Return every line of the data that contains the string "GraphError".

EXTRACTED RECORDS:
==========

(** * Manga Nexus: the graph exploration engine

    A shallow embedding of the engine in [components/GraphView.tsx]
    (graph load, visibility resolver, pointer-gesture handlers) and of the
    candidate grid of [components/DiscoveryModal.tsx], with the properties
    stated about them.

    Conventions of the embedding.
    - A JS [number] of the dataset (score, strength) is read as the rational
      it denotes; the code only compares such numbers, and in the load pass
      subtracts, divides and scales node degrees.
    - Pointer coordinates are whole pixels ([Z]); [Math.hypot(dx, dy) > 5]
      is then [25 < dx*dx + dy*dy].
    - A JS [Set<string>] is a [gset string]; the [Map]s inside a graphology
      graph are [gmap]s.  The selection, which is iterated in insertion
      order, is a list.
    - An exception of graphology is a [Throw] result. *)

From Stdlib Require Import QArith.
From stdpp Require Import gmap strings list sets sorting.

Local Open Scope string_scope.
#[local] Set Warnings "-clear-no-such-hyp".

(** ** Numbers *)

Definition Qlt_bool (a b : Q) : bool := negb (Qle_bool b a).

(** ** Results of fallible graph operations *)

Inductive GraphError := NotFoundGraphError | UsageGraphError.

Inductive result (A : Type) :=
  | Ok (a : A)
  | Throw (e : GraphError).
Arguments Ok {A} a.
Arguments Throw {A} e.

Global Instance result_bind : MBind result := λ A B k r,
  match r with
  | Ok a => k a
  | Throw e => Throw e
  end.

==========

YOUR RESPONSE:
Inductive GraphError := NotFoundGraphError | UsageGraphError.
  | Throw (e : GraphError).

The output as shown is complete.